Mg²⁺-free solution induced epileptiform activity in control and tumor-bearing cortical slices. Representative traces of extracellular field recordings of spontaneous epileptiform events induced by Mg²⁺-free solution in a sham-operated (A) and tumor-bearing slice (B). Insets show traces on a magnified timescale to clearly demonstrate individual epileptiform activity in each group. (C) Mean onset latency of epileptiform event in Mg²⁺-free solution for each group revealed a significantly shorter latency in tumor-bearing slices compared to sham-operated. (D) Summary of the frequency of ictal-like and interictal-like events in sham-operated and tumor-bearing slices showing a significant increase in ictal-like events (p < 0.05) and a decrease in interictal-like events in tumor-bearing slices compared to controls. (E) Mean duration of epileptiform activity is similar in both groups.

Figure 4

Effect of SAS on synchronous activity in the peritumoral network. (A) Representative traces of field recordings in ACSF, after 30 min in Mg²⁺-free, followed by co-application of SAS (250 μM) and Mg²⁺-free and following the addition of APV (20 μM) in tumor-bearing slices (B).

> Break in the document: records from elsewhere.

Lemma degree_sum_adj_set (adj : Nx.adjdict) (u v : value) (kd' : Nx.keydict) :
  In u (dict_keys adj) -> stored_singletons adj ->
  degree_sum (Nx.adj_set adj u v kd')
  + (if value_eqb u v then 2 else 1) * List.length (Nx.keys_of adj u v)
  = degree_sum adj + (if value_eqb u v then 2 else 1).
Proof.
  intros Hu Hs. unfold degree_sum, Nx.adj_set.
  pose proof (list_sum_dict_set
                (fun nn : value * Nx.nbrdict =>
                   List.length (snd nn)
                   + (if dict_mem value_eqb (fst nn) (snd nn) then 1 else 0))
                u (dict_set value_eqb v kd' (Nx.nbrs_of adj u))
                (Nx.nbrs_of adj u) adj (nbrs_of_present adj u Hu)) as H.
  simpl in H. rewrite dict_set_length, dict_mem_set in H.
  rewrite (singleton_mem adj u v Hs).
  unfold Nx.adjdict, Nx.nbrdict, Nx.keydict, dict in *. revert H.
  destruct (value_eqb_spec u v) as [->|Hne]; simpl;
    repeat match goal with
           | |- context [if ?b then _ else _] => destruct b
           end; lia.
Qed.

(** What the edge view of a simple graph sums, against the edges that the
    iteration reports. *)
Definition view_inv (g : Nx.graph) : Prop :=
  Nx.is_multigraph (Nx.g_class g) = false ->
  stored_singletons (Nx.g_adj g)
  /\ if Nx.is_directed (Nx.g_class g)
     then out_degree_sum (Nx.g_adj g) = List.length (Nx.edges_data g)
     else degree_sum (Nx.g_adj g) = 2 * List.length (Nx.edges_data g).

Lemma ensure_node_sums (g : Nx.graph) (n : value) :
  dict_keys (Nx.g_adj g) = dict_keys (Nx.g_node g) ->
  out_degree_sum (Nx.g_adj (Nx.ensure_node g n)) = out_degree_sum (Nx.g_adj g)
  /\ degree_sum (Nx.g_adj (Nx.ensure_node g n)) = degree_sum (Nx.g_adj g).
Proof.
  intros Hk. unfold Nx.ensure_node.
  destruct (Nx.has_node g n) eqn:Hn; [now split|]. simpl.
  apply has_node_false in Hn. rewrite <- Hk in Hn.
  rewrite (dict_set_keys_absent value_eqb_spec) by exact Hn.
  unfold out_degree_sum, degree_sum. rewrite !map_app, !list_sum_app.
  simpl. unfold Nx.adjdict, Nx.nbrdict, Nx.keydict, dict in *. split; lia.
Qed.

Lemma ensure_node_view_inv (g : Nx.graph) (n : value) :
  graph_inv g -> view_inv g -> view_inv (Nx.ensure_node g n).
Proof.
  intros Hinv Hv. unfold view_inv. rewrite ensure_node_class. intros Hm.
  destruct (Hv Hm) as [Hs Hsum].
  destruct (ensure_node_sums g n (inv_keys g Hinv)) as [E1 E2].
  rewrite E1, E2, (ensure_node_edges_data g n (inv_keys g Hinv)).
  split; [|exact Hsum]. apply ensure_node_singletons; [apply Hinv | exact Hs].
Qed.

Lemma simple_keys_after_set (kd : Nx.keydict) (dd : attrs) :
  List.length kd <= 1 -> dict_keys kd = int_keys (List.length kd) ->
  dict_set value_eqb (VInt 0) dd kd = [(VInt 0, dd)].
Proof.
  destruct kd as [|[k a] [|? ?]]; simpl; intros Hle Hk; try lia; [reflexivity|].
  injection Hk as ->. reflexivity.
Qed.
(** * Todo CRUD flow: REST facade, action dispatcher, page state and toasts

    A shallow embedding of
      - [src/workers/app.ts]               (the REST facade over the KV store,
                                            its routes and the mock data),
      - [src/app/routes/todos.tsx]         (the route [loader], [action],
                                            [shouldRevalidate] and [TodosPage]),
      - [src/app/context/toast-context.tsx] and the [GlobalToast] component
    followed by the properties of the specification that concern them.

    Conventions of the embedding.
      - A JavaScript string is a [string]; a character is one code unit.
      - A JSON number is an integer ([Z]); no property below depends on a
        numeric JSON value.
      - The KV namespace is a finite map from keys to the JSON value that
        [get(key, "json")] parses out of the stored text; the KV calls
        themselves do not throw.
      - An id written into a path ([`/api/todos/${id}`]) reaches the route
        [/:id] as it is when it is made of letters, digits, hyphens and
        underscores; for any other id the environment says where the path
        leads.
      - Readings of the environment ([new Date()], [Date.now()],
        [crypto.randomUUID()], [Math.random()]) are explicit arguments.
      - A closure stored in a toast is a constructor that names the handler
        it calls, interpreted by the page. *)

From Stdlib Require Import ZArith String Ascii Bool Lia.
From stdpp Require Import gmap strings list fin_maps pretty.
(** One round of the loop that does not raise. *)
Lemma init_step (self self' : Instance) (key : string) (value : PyVal)
  (rest : list (string * PyVal)) :
  Thread.init_loop py self ((key, value) :: rest) = Ok self' ->
  exists default_value cast_value s,
    getattr self key = Some default_value /\
    cast_to default_value value = Ok cast_value /\
    setattr self key cast_value = Ok s /\
    Thread.init_loop py s rest = Ok self'.
Proof.
  simpl. destruct (hasattr self key); simpl; [ | discriminate ].
  destruct (getattr self key) as [d|]; [ | discriminate ].
  unfold cast_to.
  destruct (match d with
            | VNone => Ok value
            | _ => construct (type_of d) value
            end) as [v|e] eqn:Hc; simpl; [ | discriminate ].
  destruct (setattr self key v) as [s|e] eqn:Hs; simpl; [ | discriminate ].
  intros Hi. exists d, v, s. repeat split; assumption.
Qed.

Lemma init_class (self self' : Instance) (kwargs : list (string * PyVal)) :
  Thread.init_loop py self kwargs = Ok self' ->
  inst_class self' = inst_class self.
Proof.
  revert self. induction kwargs as [|[key value] rest IH]; intros self Hi.
  - simpl in Hi. now injection Hi as <-.
  - destruct (init_step _ _ _ _ _ Hi) as (d & v & s & _ & _ & Hs & Hr).
    rewrite (IH _ Hr). apply (setattr_class _ _ _ _ Hs).
Qed.

(** Attributes that [kwargs] does not name are left alone, when [kwargs]
    does not replace the dictionary of the instance. *)
Lemma init_other (self self' : Instance) (kwargs : list (string * PyVal))
  (key : string) :
  Thread.init_loop py self kwargs = Ok self' ->
  ~ In "__dict__"%string (map fst kwargs) ->
  key <> "__dict__"%string ->
  ~ In key (map fst kwargs) ->
  getattr self' key = getattr self key.
Proof.
  revert self. induction kwargs as [|[k value] rest IH];
    intros self Hi Hd Hk Hn.
  - simpl in Hi. now injection Hi as <-.
  - destruct (init_step _ _ _ _ _ Hi) as (d & v & s & _ & _ & Hs & Hr).
    simpl in Hd, Hn.
    rewrite (IH _ Hr) by tauto.
    apply (getattr_setattr_other _ _ _ _ _ Hs); tauto.
Qed.

Lemma init_app (self : Instance) (pre rest : list (string * PyVal)) :
  Thread.init_loop py self (pre ++ rest) =
  (s <- Thread.init_loop py self pre ;; Thread.init_loop py s rest).
Proof.
  revert self. induction pre as [|[key value] pre IH]; intros self; simpl.
  - reflexivity.
  - destruct (hasattr self key); simpl; [ | reflexivity ].
    destruct (getattr self key) as [d|]; [ | reflexivity ].
    destruct (match d with
              | VNone => Ok value
              | _ => construct (type_of d) value
              end) as [v|e]; simpl; [ | reflexivity ].
    destruct (setattr self key v) as [s|e]; simpl; [ apply IH | reflexivity ].
Qed.

Lemma init_stored (kwargs : list (string * PyVal)) :
  forall self self',
  NoDup (map fst kwargs) ->
  ~ In "__dict__"%string (map fst kwargs) ->
  (forall k, In k (map fst kwargs) -> assoc k (inst_dict self) = None) ->
  Thread.init_loop py self kwargs = Ok self' ->
  forall key value, In (key, value) kwargs ->
  exists default_value,
    assoc key (class_attrs (inst_class self)) = Some default_value /\
    match default_value with
    | VNone => getattr self' key = Some value
    | _ => exists cast_value,
             construct (type_of default_value) value = Ok cast_value /\
             getattr self' key = Some cast_value
    end.
Proof.
  induction kwargs as [|[k v] rest IH];
    intros self self' Hnd Hdict Hfresh Hi key value Hin.
  - destruct Hin.
  - simpl in Hnd, Hdict. inversion Hnd as [|? ? Hk Hnd']; subst.
    destruct (init_step _ _ _ _ _ Hi) as (d & cv & s & Hd & Hc & Hs & Hr).
    assert (Hkd : k <> "__dict__"%string) by tauto.
    destruct (setattr_plain _ _ _ _ Hs Hkd) as (Hkc & Hkw & Es).
    assert (Hcls : assoc k (class_attrs (inst_class self)) = Some d).
    { unfold getattr in Hd. rewrite Hkc, Hkw in Hd.
      destruct (String.eqb_spec k "__dict__") as [E|_]; [ contradiction | ].
      rewrite (Hfresh k) in Hd by (now left). exact Hd. }
    destruct Hin as [[= -> ->] | Hin].
    + exists d. split; [ exact Hcls | ].
      assert (Hg : getattr self' key = Some cv).
      { rewrite (init_other _ _ _ _ Hr) by tauto.
        apply (getattr_setattr_same _ _ _ _ Hs Hkd). }
      unfold cast_to in Hc.
      destruct d; try (exists cv; split; [ exact Hc | exact Hg ]).
      injection Hc as <-. exact Hg.
    + rewrite <- (setattr_class _ _ _ _ Hs).
      apply (IH s self' Hnd'); auto.
      intros k' Hk'. rewrite Es. simpl.
      destruct (String.eqb_spec k k') as [->|_]; [ contradiction | ].
      apply Hfresh. now right.
Qed.


End Init.



(** ** [CoordSystem.__add__] with another kind of operand *)

(** C6 (the code departs from it).  With an operand that is not a
    CoordSystem, the message is never built: formatting the first field,
    [{other_cls:r}], raises.  Python 3 raises a [TypeError] whose message
    names neither operand type, and Python 2 raises a [ValueError]. *)
Theorem add_non_coordsystem (py : PyVersion) (self : CoordSystem.t)
  (other_cls : PyClass) :
  CoordSystem.__add__ py self (CoordSystem.NotCoordSystem other_cls) =
  Err (match py with
       | Py2 =>
           mkException ValueError
             "Unknown format code 'r' for object of type 'str'"
       | Py3 =>
           mkException TypeError
             "unsupported format string passed to type.__format__"
       end) /\
  contains (class_repr CoordSystem.cls)
    "unsupported format string passed to type.__format__" = false /\
  contains (class_repr (int_class Py3))
    "unsupported format string passed to type.__format__" = false.
Proof.
  split; [ destruct py; reflexivity | split; reflexivity ].
Qed.

(** ** Composition of coordinate systems *)

Import CoordSystem.

Ltac project :=
  cbn [ origin xDir zDir vx vy vz
        A11 A12 A13 A14 A21 A22 A23 A24 A31 A32 A33 A34 A41 A42 A43 A44 ].

Ltac project_in H :=
  cbn [ origin xDir zDir vx vy vz
        A11 A12 A13 A14 A21 A22 A23 A24 A31 A32 A33 A34 A41 A42 A43 A44 ] in H.

(** Unfold the geometry to equations between coordinates, a layer at a
    time. *)
Ltac expose :=
  unfold add, identity, local_to_world_transform, from_transform,
    frame_matrix, equiv, orthonormal;
  unfold rG, yDir, Matrix_eq, Vector_eq; project;
  unfold Matrix_multiply_vector, Vector_sub; project;
  unfold Matrix_multiply; project;
  unfold cross, dot; project.

Ltac expose_in H :=
  unfold add, identity, local_to_world_transform, from_transform,
    frame_matrix, equiv, orthonormal in H;
  unfold rG, yDir, Matrix_eq, Vector_eq in H; project_in H;
  unfold Matrix_multiply_vector, Vector_sub in H; project_in H;
  unfold Matrix_multiply in H; project_in H;
  unfold cross, dot in H; project_in H.

Lemma Matrix_multiply_assoc (a b c : Matrix) :
  Matrix_eq (Matrix_multiply (Matrix_multiply a b) c)
            (Matrix_multiply a (Matrix_multiply b c)).
Proof. expose. repeat split; ring. Qed.

Lemma Matrix_eq_refl (m : Matrix) : Matrix_eq m m.
Proof. expose. repeat split; reflexivity. Qed.

Lemma row_column_compat
  (a1 a2 a3 a4 b1 b2 b3 b4 a1' a2' a3' a4' b1' b2' b3' b4' : Q) :
  a1 == a1' -> a2 == a2' -> a3 == a3' -> a4 == a4' ->
  b1 == b1' -> b2 == b2' -> b3 == b3' -> b4 == b4' ->
  a1 * b1 + a2 * b2 + a3 * b3 + a4 * b4 ==
  a1' * b1' + a2' * b2' + a3' * b3' + a4' * b4'.
Proof.
  intros E1 E2 E3 E4 E5 E6 E7 E8.
  now rewrite E1, E2, E3, E4, E5, E6, E7, E8.
Qed.

Lemma Matrix_multiply_compat (m m' n n' : Matrix) :
  Matrix_eq m m' -> Matrix_eq n n' ->
  Matrix_eq (Matrix_multiply m n) (Matrix_multiply m' n').
Proof.
  intros ((?&?&?&?)&(?&?&?&?)&(?&?&?&?)&(?&?&?&?))
         ((?&?&?&?)&(?&?&?&?)&(?&?&?&?)&(?&?&?&?)).
  expose. repeat split; apply row_column_compat; assumption.
Qed.

Lemma from_transform_compat (m n : Matrix) :
  Matrix_eq m n -> equiv (from_transform m) (from_transform n).
Proof.
  intros ((?&?&?&?)&(?&?&?&?)&(?&?&?&?)&_).
  expose.
  repeat split;
    repeat match goal with H : _ == _ |- _ => rewrite H; clear H end;
    reflexivity.
Qed.

Lemma equiv_trans (a b c : t) : equiv a b -> equiv b c -> equiv a c.
Proof.
  unfold equiv, Vector_eq.
  intros ((?&?&?)&(?&?&?)&(?&?&?)) ((?&?&?)&(?&?&?)&(?&?&?)).
  repeat split; etransitivity; eassumption.
Qed.

Lemma equiv_sym (a b : t) : equiv a b -> equiv b a.
Proof.
  unfold equiv, Vector_eq.
  intros ((?&?&?)&(?&?&?)&(?&?&?)).
  repeat split; symmetry; assumption.
Qed.

(** The transform of the frame read off a frame matrix is that matrix. *)
Lemma rG_from_transform (m : Matrix) :
  frame_matrix m -> Matrix_eq (rG (from_transform m)) m.
Proof.
  intros ((H1 & H2 & H3 & H4) & Hy).
  expose_in Hy. destruct Hy as (Hx & Hy & Hz). expose.
  repeat split; try ring; try (symmetry; assumption).
  - rewrite Hx. ring.
  - rewrite Hy. ring.
  - rewrite Hz. ring.
Qed.

Lemma cross_yz (c : t) :
  orthonormal c -> Vector_eq (cross (yDir c) (zDir c)) (xDir c).
Proof.
  intros (Hxx & Hzz & Hxz). unfold Vector_eq, yDir.
  assert (E : forall k : Vector -> Q,
             (k = vx \/ k = vy \/ k = vz) ->
             k (cross (cross (zDir c) (xDir c)) (zDir c)) ==
             k (xDir c) * dot (zDir c) (zDir c)
             - k (zDir c) * dot (xDir c) (zDir c)).
  { intros k [-> | [-> | ->]]; unfold cross, dot; simpl; ring. }
  repeat split; rewrite E by tauto; rewrite Hzz, Hxz; ring.
Qed.

Lemma cross_xy (c : t) :
  orthonormal c -> Vector_eq (cross (xDir c) (yDir c)) (zDir c).
Proof.
  intros (Hxx & Hzz & Hxz). unfold Vector_eq, yDir.
  assert (E : forall k : Vector -> Q,
             (k = vx \/ k = vy \/ k = vz) ->
             k (cross (xDir c) (cross (zDir c) (xDir c))) ==
             k (zDir c) * dot (xDir c) (xDir c)
             - k (xDir c) * dot (xDir c) (zDir c)).
  { intros k [-> | [-> | ->]]; unfold cross, dot; simpl; ring. }
  repeat split; rewrite E by tauto; rewrite Hxx, Hxz; ring.
Qed.

(** The product of the transforms of two frames is a frame matrix when the
    first frame is orthonormal: a rotation carries cross products to cross
    products. *)
Lemma frame_matrix_product (a b : t) :
  orthonormal a -> frame_matrix (Matrix_multiply (rG a) (rG b)).
Proof.
  intros Ha.
  destruct (cross_yz a Ha) as (X1 & X2 & X3).
  destruct (cross_xy a Ha) as (Z1 & Z2 & Z3).
  destruct a as [[oa1 oa2 oa3] [xa1 xa2 xa3] [za1 za2 za3]].
  destruct b as [[ob1 ob2 ob3] [xb1 xb2 xb3] [zb1 zb2 zb3]].
  expose_in X1. expose_in X2. expose_in X3.
  expose_in Z1. expose_in Z2. expose_in Z3. expose.
  split; [ repeat split; ring | ].
  repeat split.
  - match type of X1 with ?lx == _ =>
    match type of Z1 with ?lz == _ =>
    match goal with |- ?L == _ =>
      transitivity (L + (lx - xa1) * (zb2 * xb3 - zb3 * xb2)
                      + (lz - za1) * (zb1 * xb2 - zb2 * xb1));
        [ rewrite X1, Z1; ring | ring ]
    end end end.
  - match type of X2 with ?lx == _ =>
    match type of Z2 with ?lz == _ =>
    match goal with |- ?L == _ =>
      transitivity (L + (lx - xa2) * (zb2 * xb3 - zb3 * xb2)
                      + (lz - za2) * (zb1 * xb2 - zb2 * xb1));
        [ rewrite X2, Z2; ring | ring ]
    end end end.
  - match type of X3 with ?lx == _ =>
    match type of Z3 with ?lz == _ =>
    match goal with |- ?L == _ =>
      transitivity (L + (lx - xa3) * (zb2 * xb3 - zb3 * xb2)
                      + (lz - za3) * (zb1 * xb2 - zb2 * xb1));
        [ rewrite X3, Z3; ring | ring ]
    end end end.
Qed.

Lemma add_identity_r (a : t) : equiv (add a identity) a.
Proof.
  destruct a as [[o1 o2 o3] [x1 x2 x3] [z1 z2 z3]].
  expose. repeat split; ring.
Qed.

Lemma add_identity_l (a : t) : equiv (add identity a) a.
Proof.
  destruct a as [[o1 o2 o3] [x1 x2 x3] [z1 z2 z3]].
  expose. repeat split; ring.
Qed.

Lemma add_assoc (a b c : t) :
  orthonormal a -> orthonormal b ->
  equiv (add (add a b) c) (add a (add b c)).
Proof.
  intros Ha Hb. unfold add, local_to_world_transform.
  apply equiv_trans with
    (from_transform (Matrix_multiply (Matrix_multiply (rG a) (rG b)) (rG c))).
  - apply from_transform_compat, Matrix_multiply_compat.
    + apply rG_from_transform, frame_matrix_product, Ha.
    + apply Matrix_eq_refl.
  - apply equiv_trans with
      (from_transform (Matrix_multiply (rG a) (Matrix_multiply (rG b) (rG c)))).
    + apply from_transform_compat, Matrix_multiply_assoc.
    + apply equiv_sym, from_transform_compat, Matrix_multiply_compat.
      * apply Matrix_eq_refl.
      * apply rG_from_transform, frame_matrix_product, Hb.
Qed.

Summary bar graphs of the effect of SAS on the response duration of Mg²⁺-free-induced epileptiform activity. (C) Summary data of the experiment in (A) showing that SAS (250 μM) blocked the induction of ictal-like but not interictal-like events.

Figure 5

SAS blocks the induction of Mg²⁺-free ictal-like activity. Sample traces of recordings in ACSF(A), after application of SAS (250 μM) for 30 min and following co-application of SAS (250 μM) and Mg²⁺-free. Insets show events on a faster timescale. (B) Summary bar graphs of the experiment in (A) showing that pretreatment with SAS (250 μM) blocked Mg²⁺-free-induced ictal-like but not interictal-like events.

Figure 6

SAS decreases evoked Mg²⁺-free-induced epileptiform activity. Representative traces of evoked fPSP recordings elicited by half-maximal stimulation intensity obtained from tumor-bearing slices (A) in ACSF, in the presence of Mg²⁺-free solution, and following co-application of SAS (250 μM). In ACSF tumor-bearing evoked responses were large with long durations. Application of Mg²⁺-free solution induced long-lasting polysynaptic activity and SAS (250 μM) decreased the (B) response area (p < 0.01) towards control levels but there was no change in the response amplitude (p > 0.05).

Figure 7

SAS enhances inhibitory later “inhibitory” response in Mg²⁺-free solution. (A) Evoked responses to increasing stimulation intensity from tumor-bearing slices in Mg²⁺-free and co-application of Mg²⁺-free and SAS (250 μM). Summary I/O curves of the effect of SAS on the “early” excitatory response area (B) and amplitude (C) of Mg²⁺-free-induced activity in tumor-bearing slices. Input/output curves of the “late” inhibitory response area (D) and amplitude (E).